A flicker beneath my ribs. A tug in my soul. The faint pulse of something ancient and sacred threading between us.
+25 BONUS
The bond.
Our bond.
Her eyes lifted to mine again. This time, something coy danced behind them. Something unguarded.
“Are you feeling this too?” she asked, voice just above a whisper.
Inside me, Erebus surged forward, howling. Not in pain. Not in fury. But in stunned, relieved, euphoric recognition.
Yes. YES.
“I am feeling this,” I said hoarsely.
And instead of the walls I’d grown used to–the mistrust, the disappointment–she smiled.
Not politely.
Not cautiously.
A real smile.
Radiant Curious. Alive.
“Well,” she said, with a teasing lilt that made my heart ache. “Isn’t that interesting.”
My whole body felt like it was on fire.
That’s when the doctor walked in.
He hesitated at the threshold, catching sight of us. His gaze swept over the room–me standing too close, Elena smiling like a girl in the middle of a flirtation, not a patient recovering trauma.
“Ms. Hart,” the doctor said carefully, stepping in with clinical caution. His eyes flicked between us–me, Elena, then me again, brow furrowed with something that looked very much like alarm. “How are you feeling?”
Elena’s smile didn’t falter.
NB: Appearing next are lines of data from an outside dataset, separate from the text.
(** [_pack_column(col_tup)], for a column that is not a numpy array and
    with [return_actual_data] left at its default. *)
Definition _pack_column (col : list pyval) (col_idx : Z) (col_type : list Z)
    (size : Z) (nullable tvc : bool) : result (list Z) :=
  let capacity := len col in
  buf_map <- mmap (((if nullable then 1 else 0)
                    + (if negb (size =? 0) then size else 104))
                   * ROWS_PER_FLUSH) ;;
  match type_to_letter col_type with
  | None => Raise KeyError
  | Some type_code =>
    (* a text column is encoded in advance, to see if the buffer suffices *)
    blob <-
      (if pystr_eqb col_type (str "ftBlob") then
         match Struct.traverse
                 (fun strn => if negb (is_None strn)
                              then encode_with encode_utf8 strn else Ok [])
                 col with
         | Raise AttributeError => pack_exception col_idx col_type
         | Raise e => Raise e
         | Ok encoded_col =>
           let packed_strings := concat encoded_col in
           let needed_buf_size := len packed_strings + 5 * capacity in
           Ok (Some (encoded_col, packed_strings),
               if exceeds needed_buf_size buf_map
               then mkbuffer needed_buf_size (written buf_map)
               else buf_map)
         end
       else Ok (None, buf_map)) ;;
    let '(blob, buf_map) := blob in
    buf_map <-
      (if nullable then
         pack_into "b" buf_map
                   (map (fun item => PInt (if is_None item then 1 else 0)) col)
       else Ok buf_map) ;;
    (* the placeholders of None; [values] is the generator [col], which is
       run where the source consumes it *)
    data <-
      (if pystr_eqb col_type (str "ftBlob") then
         Ok (inl (match blob with Some (_, p) => Some p | None => None end))
       else if pystr_eqb col_type (str "ftVarchar") then
         r <- Struct.traverse
                (fun strn =>
                   if negb (is_None strn) then
                     e <- encode_with encode_ascii strn ;;
                     Ok (ljust (slice e None (Some size)) size)
                   else Ok (ljust [] size))
                col ;;
         Ok (inl (Some (concat r)))
       else if pystr_eqb col_type (str "ftDate") then
         Ok (inr (Struct.traverse
                    (fun deit =>
                       if negb (is_None deit) then
                         f <- date_fields deit ;;
                         let '(y, m, d) := f in
                         Ok (PInt (Calendar.date_tuple_to_int y m d))
                       else Ok (PInt (Calendar.date_tuple_to_int 1900 1 1)))
                    col))
       else if pystr_eqb col_type (str "ftDateTime") then
         Ok (inr (Struct.traverse
                    (fun dt =>
                       if negb (is_None dt) then
                         f <- date_fields dt ;;
                         d <- datetime_fields dt ;;
                         Ok (PInt (Calendar.datetime_tuple_to_long
                                     (Calendar.dt_year d) (Calendar.dt_month d)
                                     (Calendar.dt_day d) (Calendar.dt_hour d)
                                     (Calendar.dt_minute d) (Calendar.dt_second d)
                                     (Calendar.dt_microsecond d)))
                       else Ok (PInt (Calendar.datetime_tuple_to_long
                                        1900 1 1 0 0 0 0)))
                    col))
       else if existsb (pystr_eqb col_type)
                 (map str ["ftBool"; "ftUByte"; "ftShort"; "ftInt"; "ftLong";
                           "ftFloat"; "ftDouble"]%string) then
         Ok (inr (Ok (map (fun num => if negb (is_None num) then num
                                      else PInt 0) col)))
       else Raise (ProgrammingError "Bad column type passed: ")) ;;
    (* the nvarchar length column *)
    buf_map <-
      (if tvc then
         match blob with
         | Some (encoded_col, _) =>
           pack_into "i" buf_map (map (fun string => PInt (len string)) encoded_col)
         | None => Raise UnboundLocalError
         end
       else Ok buf_map) ;;
    (* the actual data *)
    if existsb (pystr_eqb col_type) (map str ["ftVarchar"; "ftBlob"]%string) then
      match data with
      | inl (Some packed_strings) =>
        buf_map <- write buf_map packed_strings ;;
        Ok (contents buf_map (len (written buf_map)))
      | _ => Raise UnboundLocalError
      end
    else
      match data with
      | inr values =>
        values <- values ;;
        let buf_idx := len (written buf_map) in
        match pack_into type_code buf_map values with
        | Raise struct_error => pack_exception col_idx col_type
        | Raise e => Raise e
        | Ok buf_map => Ok (contents buf_map (buf_idx + capacity * size))
        end
      | inl _ => Raise UnboundLocalError
      end
  end.

End WithLibrary.

End Codec.

(** ** The connection (dbapi.py, lines 530-1150) *)

Module Engine.
Import Py.

(** A [Connection] object: its attributes by name, as Python keeps them
    in the dictionary of the instance; the socket [self.s]; whether the
    column buffer has its worker pool; and the flag
    [Connection.base_conn_open[0]], which the class shares. *)
Record Connection : Type := mkConnection {
  attrs : gmap string pyval;
  s : Transport.SQSocket;
  pool : bool;
  base_conn_open : bool
}.

Definition set_attrs (a : gmap string pyval) (c : Connection) : Connection :=
  mkConnection a (s c) (pool c) (base_conn_open c).
Definition set_s (x : Transport.SQSocket) (c : Connection) : Connection :=
  mkConnection (attrs c) x (pool c) (base_conn_open c).
Definition set_pool (p : bool) (c : Connection) : Connection :=
  mkConnection (attrs c) (s c) p (base_conn_open c).
Definition set_base_conn_open (b : bool) (c : Connection) : Connection :=
  mkConnection (attrs c) (s c) (pool c) b.

(** [self.name] and [self.name = v] *)
Definition getattr (name : string) : M Connection pyval :=
  fun c =>
    match attrs c !! name with
    | Some v => (Ok v, c)
    | None => (Raise AttributeError, c)
    end.

Definition setattr (name : string) (v : pyval) : M Connection unit :=
  modify (fun c => set_attrs (<[name := v]> (attrs c)) c).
In fact, it deepened slightly. She leaned back into her pillows with an ease that made my throat tighten, her eyes never leaving mine.
“I feel great,” she said brightly. “I’ve just met someone…”
I could see the way her words hit the doctor. A flicker of tension in his jaw. A subtle shift in posture. That single, loaded sentence told him everything he needed to know.
He crossed the room with deliberate speed, reaching into the pocket of his white coat.
“Ms. Hart,” he said again, gentler now, switching into full diagnostic mode. “Do you mind if I check your pupils real quick?”
She looked surprised but not wary. “Sure,” she said. “I feel fine, though.”